_Work task_
Write out the records word for word.

_Available data_
(** * Realtime AI scraper backend: the retrieval pipeline of [backend/server.py]

    A shallow embedding of the request pipeline

        question -> get_links_from_serpapi -> scrape_links -> query_gemini

    together with the orchestrating handler [handle_query].  The outside
    world (search API, headless browser, language-model API) is a record of
    oracles; the Python code becomes a computation in a small monad that
    threads the log of outbound calls and the accumulator [extracted], and
    that knows Python's two non-local exits used by the source: a raised
    exception and the [continue] of the URL loop. *)

From Stdlib Require Import List ZArith NArith Lia Bool String Ascii.
From Stdlib Require Import DecimalString SpecFloat.
Import ListNotations.

Set Implicit Arguments.

(* ================================================================== *)
(** * Text: Python [str] as a sequence of Unicode code points *)
(* ================================================================== *)

Module Text.

Definition char := N.
Definition str := list char.

(** An ASCII literal of the source. *)
Definition lit (s : string) : str := map N_of_ascii (list_ascii_of_string s).

(** [str.isspace] for one character: the code points CPython classifies as
    whitespace, which are the ones [str.strip()] removes. *)
Definition isspace (c : char) : bool :=
  (((9 <=? c) && (c <=? 13)) || ((28 <=? c) && (c <=? 32))
   || (c =? 133) || (c =? 160) || (c =? 5760)
   || ((8192 <=? c) && (c <=? 8202))
   || (c =? 8232) || (c =? 8233) || (c =? 8239) || (c =? 8287)
   || (c =? 12288))%N.

Fixpoint lstrip (s : str) : str :=
  match s with
  | c :: t => if isspace c then lstrip t else s
  | [] => []
  end.

Definition rstrip (s : str) : str := rev (lstrip (rev s)).

(** [s.strip()] *)
Definition strip (s : str) : str := rstrip (lstrip s).

(** [s.startswith(p)] *)
Fixpoint startswith (s p : str) : bool :=
  match p, s with
  | [], _ => true
  | _ :: _, [] => false
  | a :: p', b :: s' => (a =? b)%N && startswith s' p'
  end.

(** Truth value of a string: non-empty. *)
Definition nonempty (s : str) : bool :=
  match s with [] => false | _ :: _ => true end.

Fixpoint str_eqb (a b : str) : bool :=
  match a, b with
  | [], [] => true
  | x :: a', y :: b' => (x =? y)%N && str_eqb a' b'
  | _, _ => false
  end.

(** [s.lower()] on the ASCII letters.  The source lowers only the tag name
    of an element and compares the result with ["a"]; the one other code
    point that Unicode lowers to U+0061 is U+0041, so the comparison is
    exact. *)
Definition lower_char (c : char) : char :=
  if ((65 <=? c) && (c <=? 90))%N then (c + 32)%N else c.
Definition lower (s : str) : str := map lower_char s.

(** [sep.join(parts)] *)
Fixpoint join (sep : str) (parts : list str) : str :=
  match parts with
  | [] => []
  | [p] => p
  | p :: rest => p ++ sep ++ join sep rest
  end.

(** Decimal rendering of an integer, as an f-string renders an [int]. *)
Definition decimal (z : Z) : str := lit (NilZero.string_of_int (Z.to_int z)).

(** The pictographs of the source's messages, by code point. *)
Definition cross_mark : str := [10060%N].                 (* U+274C *)
Definition warning_sign : str := [9888%N; 65039%N].       (* U+26A0 U+FE0F *)

End Text.
Import Text.

(* ================================================================== *)
(** * Python values that travel through the pipeline (parsed JSON) *)
(* ================================================================== *)

#[warnings="-register-all"]
Inductive pyval : Type :=
| PNone
| PBool (b : bool)
| PInt (z : Z)
| PFloat (f : spec_float)
| PStr (s : str)
| PList (l : list pyval)
| PDict (d : list (str * pyval)).

(** Python truth value, as tested by [if not question] and [if r.get(..)]. *)
Definition truthy (v : pyval) : bool :=
  match v with
  | PNone => false
  | PBool b => b
  | PInt z => negb (z =? 0)%Z
  | PFloat (S754_zero _) => false
  | PFloat _ => true
  | PStr s => nonempty s
  | PList l => match l with [] => false | _ => true end
  | PDict d => match d with [] => false | _ => true end
  end.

_Response area_
(** * Realtime AI scraper backend: the retrieval pipeline of [backend/server.py]

    A shallow embedding of the request pipeline

        question -> get_links_from_serpapi -> scrape_links -> query_gemini

    together with the orchestrating handler [handle_query].  The outside
    world (search API, headless browser, language-model API) is a record of
    oracles; the Python code becomes a computation in a small monad that
    threads the log of outbound calls and the accumulator [extracted], and
    that knows Python's two non-local exits used by the source: a raised
    exception and the [continue] of the URL loop. *)

From Stdlib Require Import List ZArith NArith Lia Bool String Ascii.
From Stdlib Require Import DecimalString SpecFloat.
Import ListNotations.

Set Implicit Arguments.

(* ================================================================== *)
(** * Text: Python [str] as a sequence of Unicode code points *)
(* ================================================================== *)

Module Text.

Definition char := N.
Definition str := list char.

(** An ASCII literal of the source. *)
Definition lit (s : string) : str := map N_of_ascii (list_ascii_of_string s).

(** [str.isspace] for one character: the code points CPython classifies as
    whitespace, which are the ones [str.strip()] removes. *)
Definition isspace (c : char) : bool :=
  (((9 <=? c) && (c <=? 13)) || ((28 <=? c) && (c <=? 32))
   || (c =? 133) || (c =? 160) || (c =? 5760)
   || ((8192 <=? c) && (c <=? 8202))
   || (c =? 8232) || (c =? 8233) || (c =? 8239) || (c =? 8287)
   || (c =? 12288))%N.

Fixpoint lstrip (s : str) : str :=
  match s with
  | c :: t => if isspace c then lstrip t else s
  | [] => []
  end.

Definition rstrip (s : str) : str := rev (lstrip (rev s)).

(** [s.strip()] *)
Definition strip (s : str) : str := rstrip (lstrip s).

(** [s.startswith(p)] *)
Fixpoint startswith (s p : str) : bool :=
  match p, s with
  | [], _ => true
  | _ :: _, [] => false
  | a :: p', b :: s' => (a =? b)%N && startswith s' p'
  end.

(** Truth value of a string: non-empty. *)
Definition nonempty (s : str) : bool :=
  match s with [] => false | _ :: _ => true end.

Fixpoint str_eqb (a b : str) : bool :=
  match a, b with
  | [], [] => true
  | x :: a', y :: b' => (x =? y)%N && str_eqb a' b'
  | _, _ => false
  end.

(** [s.lower()] on the ASCII letters.  The source lowers only the tag name
    of an element and compares the result with ["a"]; the one other code
    point that Unicode lowers to U+0061 is U+0041, so the comparison is
    exact. *)
Definition lower_char (c : char) : char :=
  if ((65 <=? c) && (c <=? 90))%N then (c + 32)%N else c.
Definition lower (s : str) : str := map lower_char s.

(** [sep.join(parts)] *)
Fixpoint join (sep : str) (parts : list str) : str :=
  match parts with
  | [] => []
  | [p] => p
  | p :: rest => p ++ sep ++ join sep rest
  end.

(** Decimal rendering of an integer, as an f-string renders an [int]. *)
Definition decimal (z : Z) : str := lit (NilZero.string_of_int (Z.to_int z)).

(** The pictographs of the source's messages, by code point. *)
Definition cross_mark : str := [10060%N].                 (* U+274C *)
Definition warning_sign : str := [9888%N; 65039%N].       (* U+26A0 U+FE0F *)

End Text.
Import Text.

(* ================================================================== *)
(** * Python values that travel through the pipeline (parsed JSON) *)
(* ================================================================== *)

#[warnings="-register-all"]
Inductive pyval : Type :=
| PNone
| PBool (b : bool)
| PInt (z : Z)
| PFloat (f : spec_float)
| PStr (s : str)
| PList (l : list pyval)
| PDict (d : list (str * pyval)).

(** Python truth value, as tested by [if not question] and [if r.get(..)]. *)
Definition truthy (v : pyval) : bool :=
  match v with
  | PNone => false
  | PBool b => b
  | PInt z => negb (z =? 0)%Z
  | PFloat (S754_zero _) => false
  | PFloat _ => true
  | PStr s => nonempty s
  | PList l => match l with [] => false | _ => true end
  | PDict d => match d with [] => false | _ => true end
  end.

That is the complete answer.